With the Care Quality Commission reporting inadequate levels of care with dignity in hospitals, research by Ruth Bailey indicates that disabled people in need of healthcare encounter a system largely ignorant of access needs and how they should be met

It has often struck me that disabled people are sometimes made to feel awkward or out of place in healthcare settings. This seems to have something to do with the fact that what goes on in these settings is necessarily focused on what is wrong with people. Yet when it comes to access in its broadest sense, the NHS assumes nothing is wrong. Its procedures and practices are designed for patients who are ill but non-disabled.

This assumption matters because it creates innumerable barriers for disabled people. This was indicated in the responses of the 28 people I interviewed for my PhD research. They reported difficulties ranging from distances to walk when using a hospital, doors that were impossible for lone wheelchair-users to open, through to the mirrors in the accessible toilets being too high for wheelchair-users to see in them.

Many of these barriers both within the NHS and beyond are no doubt depressingly familiar to Disability Now readers. This raises the question as to why they appear mysterious to healthcare professionals and planners, particularly in the light of the NHS’s obligations under anti-discrimination acts. What’s required is a commitment to assess and act upon the detailed access implications of building design and management as well as broader policies and procedures.

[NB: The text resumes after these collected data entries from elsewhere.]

Definition pack_data (pk : Packer) (content : list Z) (target_size : Z) : Packer * DataDesc :=
  let s := slab_from_bytes_sized content target_size in
  let '(pk', pages) := pack_pages pk (map (fun p => (p, slab_page s p)) (seq 0 (slab_page_count s))) in
  (pk', mkDataDesc (slab_size s) pages).

Inductive PinnedSpec : Type :=
| SpecData (content : list Z) (size : Z)
| SpecImage (content_hash : list Z).

Record ImageBuilder : Type := mkImageBuilder {
  ib_code : list Z;
  ib_endpoints : OrdMap Key WireEndpoint;
  ib_memory_mappings : list MemoryMapping;
  ib_pinned : OrdMap Key PinnedSpec;
  ib_initial : OrdMap Key (list Z * Z);
  ib_yield_receiver_slot : option Key;
  ib_gas_slots : list Key;
  ib_quota_slots : list Key;
}.
(** A window names the slot of its page. *)
Lemma window_slot w b pb :
  slot_ok (PsLoaded pb) -> pb_bytes pb = b -> pad_page w = b -> (length w <= page_len)%nat ->
  slot_of_content w = PsLoaded pb.
Proof.
  intros (Hl & Hb & Hz & Hh) <- Hp Hw. destruct pb as [h bs]; cbn [pb_bytes pb_hash] in *.
  unfold slot_of_content. rewrite <- (all_zero_pad w Hw), Hp, Hz. f_equal. unfold from_content.
  rewrite Hp. f_equal. rewrite Hh. unfold page_content_hash. by rewrite <- Hp, pad_page_idem.
Qed.

Lemma pack_page_ok known pk p pb :
  page_hash_inj known -> packer_ok known pk -> slot_ok (PsLoaded pb) -> known (pb_bytes pb) ->
  is_u 32 (Z.of_nat p) ->
  let '(pk', pr) := pack_page pk p pb in
  zlen (pk_arena pk') < 2 ^ 32 ->
  packer_ok known pk' /\ pr_page_index pr = Z.of_nat p /\
  (exists ext, pk_arena pk' = pk_arena pk ++ ext) /\
  window_of (pk_arena pk') (pr_arena_off pr) (pr_len pr) (pb_bytes pb).
Proof.
  intros Hinj [Ho Hd] Hs Hk Hp. pose proof Hs as (Hl & Hb & _ & Hh). unfold pack_page.
  destruct (om_get (pb_hash pb) (pk_dedup pk)) as [[off len]|] eqn:E.
  - intros _. split_and!; [done|cbn; by rewrite wrap_small|exists []; by rewrite app_nil_r|]. cbn.
    apply om_get_In in E. destruct (Hd _ _ _ E) as (b & Hkb & Hhb & Hw).
    by rewrite (Hinj (pb_bytes pb) b) by (done || congruence).
  - destruct (stored_len_spec (pb_bytes pb) Hl) as [Hn Hpad]. pose proof page_len_eq as HP.
    set (n := stored_len (pb_bytes pb)) in *. cbn [pk_arena pk_dedup]. intros Hlt.
    assert (zlen (take n (pb_bytes pb)) = Z.of_nat n) as Hz by (unfold zlen; rewrite length_take; lia).
    rewrite zlen_app, Hz in Hlt. pose proof (zlen_nonneg (pk_arena pk)). unfold CAP_PAGE_SIZE in HP.
    rewrite !wrap_small by (unfold is_u in *; lia).
    assert (window_of (pk_arena pk ++ take n (pb_bytes pb)) (zlen (pk_arena pk)) (Z.of_nat n) (pb_bytes pb)) as Hw.
    { split_and!; [done|lia|unfold CAP_PAGE_SIZE; lia|]. exists (take n (pb_bytes pb)). split_and!.
      - apply slice_suffix; [done|]. rewrite zlen_app, Hz. lia.
      - done.
      - rewrite length_take. lia.
      - by apply Forall_take. }
    split_and!; [|done|by eexists|done]. split; [by apply om_insert_ok|].
    intros h off len [[= -> -> ->]|Hin]%om_In_insert; [by exists (pb_bytes pb)|].
    destruct (Hd _ _ _ Hin) as (b & ? & ? & ?). exists b. split_and!; [done..|]. by apply window_of_app.
Qed.
End Pack.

Perhaps one way of ensuring this happens is to continually alert the NHS to the experience of encountering barriers even when just accessing basic healthcare. This needs to be done from a social model perspective but it needs to look at the detail and immediate consequences of experiencing barriers not just identifying exclusion. This ties in with what my research participants were saying, that access is not all or nothing, not either excluding or including. Rather their descriptions suggested something messy and involved taking responsibility for handling barriers, often at personal cost.

For example, one participant described being made tearful when in hospital without her own wheelchair that the ambulance crew had refused to bring. In addition to unnecessary emotional upset, this participant also incurred the hassle and financial cost of arranging for a friend to bring the chair in a taxicab. Another participant described how she rang to check if the relevant department had access to a hoist. They said they had but when she turned up there was no hoist. She commented “They weren’t expecting me”, making her feel as if she was out of place in the NHS by virtue of being a hoist user.

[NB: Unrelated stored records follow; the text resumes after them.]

(* ===== verification/Task.v ===== *)
(** The guest kernel's task skeleton: the call stack, the gas bank, one poll of
    a task and the cooperative scheduler, for any personality. Sources:
    [src/nub/nub-arch-x86/src/task.rs] and [personality.rs]. *)

From Stdlib Require Import ZArith Lia List Bool.
From stdpp Require Import base list numbers tactics.
From S2P Require Import Prelude MachineInt OrdMap Ssz.
Open Scope Z_scope.

(** ** Exits and outcomes *)

(** [codegen.rs]: exit codes of the recompiler. *)
Definition EXIT_HALT : Z := 0.
Definition EXIT_PANIC : Z := 1.
Definition EXIT_OOG : Z := 2.
Definition EXIT_PAGE_FAULT : Z := 3.
Definition EXIT_HOST_CALL : Z := 4.
Definition EXIT_ECALL : Z := 6.
Definition EXIT_TRAP : Z := 7.

Definition ERR_TASK_BOOKKEEPING : Z := 74.
Definition HEAD_LEN : nat := 128.

(** What one ring-3 cycle reports. *)
Record ExitInfo : Type := mkExitInfo {
  ei_reason : Z;
  ei_arg : Z;
  ei_gas_remaining : Z;
  ei_regs : list Z;
  ei_pc : Z;
}.

Record LoopOutcome : Type := mkLoopOutcome {
  lo_exit_reason : Z;
  lo_exit_arg : Z;
  lo_return_value : Z;
  lo_gas_remaining : Z;
  lo_scratchpad_head : list Z;
}.

Inductive Flow : Type := Resume | FlowDone (o : LoopOutcome).
Inductive TaskPoll : Type := Pending | PollDone (o : LoopOutcome).

(** ** The call stack *)

Inductive EntryKind (F : Type) : Type := EInstance (frame : F) | EReference.
Arguments EInstance {F} frame. Arguments EReference {F}.

Record StackEntry (F M : Type) : Type := mkStackEntry {
  st_kind : EntryKind F;
  st_target : nat;
  st_iid : Z;
  st_meta : M;
}.
Arguments mkStackEntry {F M}. Arguments st_kind {F M}. Arguments st_target {F M}.
Arguments st_iid {F M}. Arguments st_meta {F M}.

Section Stack.
  Context {F M : Type}.

Definition instance_with_meta (frame : F) (index : nat) (iid : Z) (meta : M) : StackEntry F M :=
  mkStackEntry (EInstance frame) index iid meta.

(** The frame of an entry, through a reference to its referent. *)
Definition frame_at (stack : list (StackEntry F M)) (idx : nat) : Res F :=
  match stack !! idx with
  | None => Abort
  | Some e =>
      match stack !! st_target e with
      | Some (mkStackEntry (EInstance f) _ _ _) => Ret f
      | _ => Abort
      end
  end.

(** [*frame_at_mut(stack, idx) = f]. *)
Definition set_frame (stack : list (StackEntry F M)) (idx : nat) (f : F) : Res (list (StackEntry F M)) :=
  match stack !! idx with
  | None => Abort
  | Some e =>
      match stack !! st_target e with
      | Some (mkStackEntry (EInstance _) t i m) =>
          Ret (<[st_target e := mkStackEntry (EInstance f) t i m]> stack)
      | _ => Abort
      end
  end.
End Stack.

(** ** The gas bank *)

Record TaskGasState (K : Type) : Type := mkGas {
  meters : OrdMap K Z;
  live_gas : Z;
  host_budget : Z;
  root_active : option K;
  current_active : option K;
}.
Arguments mkGas {K}. Arguments meters {K}. Arguments live_gas {K}. Arguments host_budget {K}.
Arguments root_active {K}. Arguments current_active {K}.

Section Gas.
  Context {K : Type} `{OrdKey K}.

Definition gas_new (root : option K) (initial_gas : Z) : TaskGasState K :=
  mkGas (match root with Some k => fst (om_insert k initial_gas []) | None => [] end)
    initial_gas initial_gas root root.

Definition set_live (g : TaskGasState K) (v : Z) : TaskGasState K :=
  mkGas (meters g) v (host_budget g) (root_active g) (current_active g).

(** Bank the old scope's balance, load the new one's. *)
Definition reconcile (g : TaskGasState K) (new : option K) : TaskGasState K :=
  if decide (current_active g = new) then
    mkGas (meters g) (live_gas g) (host_budget g) (root_active g) new
  else
    let '(ms, hb) := match current_active g with
                     | Some k => (fst (om_insert k (live_gas g) (meters g)), host_budget g)
                     | None => (meters g, live_gas g)
                     end in
    let live := match new with Some k => default 0 (om_get k ms) | None => hb end in
    mkGas ms live hb (root_active g) new.

Definition root_remaining (g : TaskGasState K) : Z :=
  if decide (current_active g = root_active g) then live_gas g
  else match root_active g with
       | Some k => default 0 (om_get k (meters g))
       | None => host_budget g
       end.
End Gas.

(** ** The personality interface *)

Record TaskCtx (F M K : Type) : Type := mkCtx {
  ctx_lane : Z;
  ctx_stack : list (StackEntry F M);
  ctx_gas : TaskGasState K;
  ctx_next_iid : Z;
}.
Arguments mkCtx {F M K}. Arguments ctx_lane {F M K}. Arguments ctx_stack {F M K}.
Arguments ctx_gas {F M K}. Arguments ctx_next_iid {F M K}.

(** [W] is the kernel-global state the hooks share between tasks. *)
Definition Hook (W F M K : Type) : Type :=
  W -> TaskCtx F M K -> ExitInfo -> Res (W * Result (TaskCtx F M K * Flow) Z).

Class GuestPersonality (W F M K : Type) : Type := {
  build_root_frame : W -> list Z -> Z -> list Z -> Res (Result (F * M) Z);
  active_meter : list (StackEntry F M) -> nat -> Res (option K);
  run_one_entry : Z -> F -> Z -> Res (Result (ExitInfo * F) Z);
  set_exit_state : F -> list Z -> Z -> F;
  on_halt : Hook W F M K;
  on_ecall : Z -> Hook W F M K;
  on_exit : Hook W F M K;
}.

Section Ctx.
  Context {F M K : Type} `{OrdKey K}.

(** [stack.len() - 1]; hooks run on a non-empty stack. *)
Definition top_idx (c : TaskCtx F M K) : nat := pred (length (ctx_stack c)).

Definition outcome (c : TaskCtx F M K) (reason arg rv : Z) (head : list Z) : LoopOutcome :=
  mkLoopOutcome reason arg rv (root_remaining (ctx_gas c)) head.

Definition with_stack (c : TaskCtx F M K) (s : list (StackEntry F M)) : TaskCtx F M K :=
  mkCtx (ctx_lane c) s (ctx_gas c) (ctx_next_iid c).
Definition with_gas (c : TaskCtx F M K) (g : TaskGasState K) : TaskCtx F M K :=
  mkCtx (ctx_lane c) (ctx_stack c) g (ctx_next_iid c).

(** The hook a personality gets if it defines none. *)
Definition on_exit_default {W : Type} : Hook W F M K := fun w c info =>
  Ret (w, Ok (c, FlowDone (outcome c (ei_reason info) (ei_arg info) (nth 7 (ei_regs info) 0) (replicate HEAD_LEN 0)))).
End Ctx.

(** ** Tasks *)

Record KernelTask (F M K : Type) : Type := mkTask { task_id : Z; task_ctx : TaskCtx F M K }.
Arguments mkTask {F M K}. Arguments task_id {F M K}. Arguments task_ctx {F M K}.

Section Task.
  Context {W F M K : Type} `{OrdKey K} {P : GuestPersonality W F M K}.

Definition task_new (w : W) (id lane : Z) (root : list Z) (endpoint_idx : Z) (args : list Z) (initial_gas : Z) :
  Res (Result (KernelTask F M K) Z) :=
  let* (frame, meta) := build_root_frame w root endpoint_idx args in
  let stack := [instance_with_meta frame 0 0 meta] in
  let! root_active := active_meter stack 0 in
  Ret (Ok (mkTask id (mkCtx lane stack (gas_new root_active initial_gas) 1))).

Definition dispatch (w : W) (c : TaskCtx F M K) (info : ExitInfo) : Res (W * Result (TaskCtx F M K * Flow) Z) :=
  if ei_reason info =? EXIT_HALT then on_halt w c info
  else if (ei_reason info =? EXIT_HOST_CALL) || (ei_reason info =? EXIT_ECALL) then
    let op := if ei_reason info =? EXIT_HOST_CALL then ei_arg info else wrap 32 (nth 11 (ei_regs info) 0) in
    on_ecall op w c info
  else on_exit w c info.

(** Phase 1: reconcile, run the top frame, mirror its exit state. *)
Definition run_top_entry (c : TaskCtx F M K) : Res (Result (TaskCtx F M K * ExitInfo) Z) :=
  let top := top_idx c in
  let! new_active := active_meter (ctx_stack c) top in
  let c1 := with_gas c (reconcile (ctx_gas c) new_active) in
  let! frame := frame_at (ctx_stack c1) top in
  let* (info, frame') := run_one_entry (ctx_lane c1) frame (live_gas (ctx_gas c1)) in
  let! stack' := set_frame (ctx_stack c1) top (set_exit_state frame' (ei_regs info) (ei_pc info)) in
  Ret (Ok (mkCtx (ctx_lane c1) stack' (set_live (ctx_gas c1) (ei_gas_remaining info)) (ctx_next_iid c1), info)).

Definition poll_once (w : W) (t : KernelTask F M K) : Res (W * Result (KernelTask F M K * TaskPoll) Z) :=
  let! r := run_top_entry (task_ctx t) in
  match r with
  | Err e => Ret (w, Err e)
  | Ok (c, info) =>
      let! (w', r) := dispatch w c info in
      match r with
      | Err e => Ret (w', Err e)
      | Ok (c', Resume) => Ret (w', Ok (mkTask (task_id t) c', Pending))
      | Ok (c', FlowDone o) => Ret (w', Ok (mkTask (task_id t) c', PollDone o))
      end
  end.

(** The loop of [run_to_completion]; [None] when [fuel] polls were not enough. *)
Fixpoint run_to_completion (fuel : nat) (w : W) (t : KernelTask F M K) : option (Res (W * Result LoopOutcome Z)) :=
  match fuel with
  | O => None
  | S n =>
      match poll_once w t with
      | Abort => Some Abort
      | Ret (w', Err e) => Some (Ret (w', Err e))
      | Ret (w', Ok (_, PollDone o)) => Some (Ret (w', Ok o))
      | Ret (w', Ok (t', Pending)) => run_to_completion n w' t'
      end
  end.

Definition run_top_on_lane (fuel : nat) (w : W) (lane : Z) (root : list Z) (endpoint_idx : Z) (args : list Z)
    (initial_gas : Z) : option (Res (W * Result LoopOutcome Z)) :=
  match task_new w 0 lane root endpoint_idx args initial_gas with
  | Abort => Some Abort
  | Ret (Err e) => Some (Ret (w, Err e))
  | Ret (Ok t) => run_to_completion fuel w t
  end.

(** ** The scheduler *)

Record KernelScheduler : Type := mkScheduler {
  sc_lane : Z;
  next_task_id : Z;
  tasks : OrdMap Z (KernelTask F M K);
  completed : OrdMap Z LoopOutcome;
  ready : list Z;
}.

Definition scheduler_new (lane : Z) : KernelScheduler := mkScheduler lane 0 [] [] [].

Definition submit_invoke (w : W) (s : KernelScheduler) (root : list Z) (endpoint_idx : Z) (args : list Z)
    (initial_gas : Z) : Res (KernelScheduler * Result Z Z) :=
  let id := next_task_id s in
  let next := wrap 64 (id + 1) in
  let! r := task_new w id (sc_lane s) root endpoint_idx args initial_gas in
  match r with
  | Err e => Ret (mkScheduler (sc_lane s) next (tasks s) (completed s) (ready s), Err e)
  | Ok t => Ret (mkScheduler (sc_lane s) next (fst (om_insert id t (tasks s))) (completed s) (ready s ++ [id]), Ok id)
  end.

(** [if let Some(outcome) = self.completed.remove(&target)], else go on. *)
Definition take_completed (w : W) (s : KernelScheduler) (target : Z)
    (rest : option (Res (W * KernelScheduler * Result LoopOutcome Z))) :
  option (Res (W * KernelScheduler * Result LoopOutcome Z)) :=
  let '(done_, out) := om_remove target (completed s) in
  match out with
  | Some o => Some (Ret (w, mkScheduler (sc_lane s) (next_task_id s) (tasks s) done_ (ready s), Ok o))
  | None => rest
  end.

(** The [while let Some(id) = self.ready.pop_front()] loop. *)
Fixpoint schedule (fuel : nat) (w : W) (s : KernelScheduler) (target : Z) :
  option (Res (W * KernelScheduler * Result LoopOutcome Z)) :=
  match fuel with
  | O => None
  | S n =>
      match ready s with
      | [] => Some (Ret (w, s, Err ERR_TASK_BOOKKEEPING))
      | id :: rest =>
          let '(ts, task) := om_remove id (tasks s) in
          match task with
          | None => Some (Ret (w, mkScheduler (sc_lane s) (next_task_id s) ts (completed s) rest, Err ERR_TASK_BOOKKEEPING))
          | Some t =>
              match poll_once w t with
              | Abort => Some Abort
              | Ret (w', Err e) =>
                  Some (Ret (w', mkScheduler (sc_lane s) (next_task_id s) ts (completed s) rest, Err e))
              | Ret (w', Ok (_, PollDone o)) =>
                  if id =? target then
                    Some (Ret (w', mkScheduler (sc_lane s) (next_task_id s) ts (completed s) rest, Ok o))
                  else
                    let s' := mkScheduler (sc_lane s) (next_task_id s) ts (fst (om_insert id o (completed s))) rest in
                    take_completed w' s' target (schedule n w' s' target)
              | Ret (w', Ok (t', Pending)) =>
                  let s' := mkScheduler (sc_lane s) (next_task_id s) (fst (om_insert id t' ts)) (completed s) (rest ++ [id]) in
                  take_completed w' s' target (schedule n w' s' target)
              end
          end
      end
  end.

Definition run_until_result (fuel : nat) (w : W) (s : KernelScheduler) (target : Z) :
  option (Res (W * KernelScheduler * Result LoopOutcome Z)) :=
  take_completed w s target (schedule fuel w s target).
End Task.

Some participants also felt out of place during diagnostic or treatment procedures. This was apparent when they described clinical access barriers. Examples of this type of barrier included someone who needed assistance to avoid falling from a high, narrow bed, be it in the X-ray department or in the anaesthetic room. Another person flummoxed a radiographer because she could not raise her arms above her head as the procedure required.

Clinical access barriers arise because a disabled person is quite literally treated as if non-disabled, ignoring impairment-related needs. Because these needs are unique to an individual, clinical access barriers need individual solutions. To provide these, health care professionals have to be provided with appropriate training and support to be able to respond effectively to every individual. The flip side of this is that whatever the barrier, the healthcare professional makes the difference between a good and bad healthcare encounter.

Overall, the key message from my research is that responsibility for dealing with access needs to shift from the user to the service provider. With this in mind the focus of my current role as a postdoctoral fellow is on educating healthcare professionals. My research findings will be written up as articles for healthcare professionals’ journals. I will also develop training resources for medical undergraduates. The basis for these will be lectures I gave as part of a first year Health and Society course at the University of Edinburgh. Apparently when it came to the course exams lots of students used examples from my lecture. So I must have been doing something right!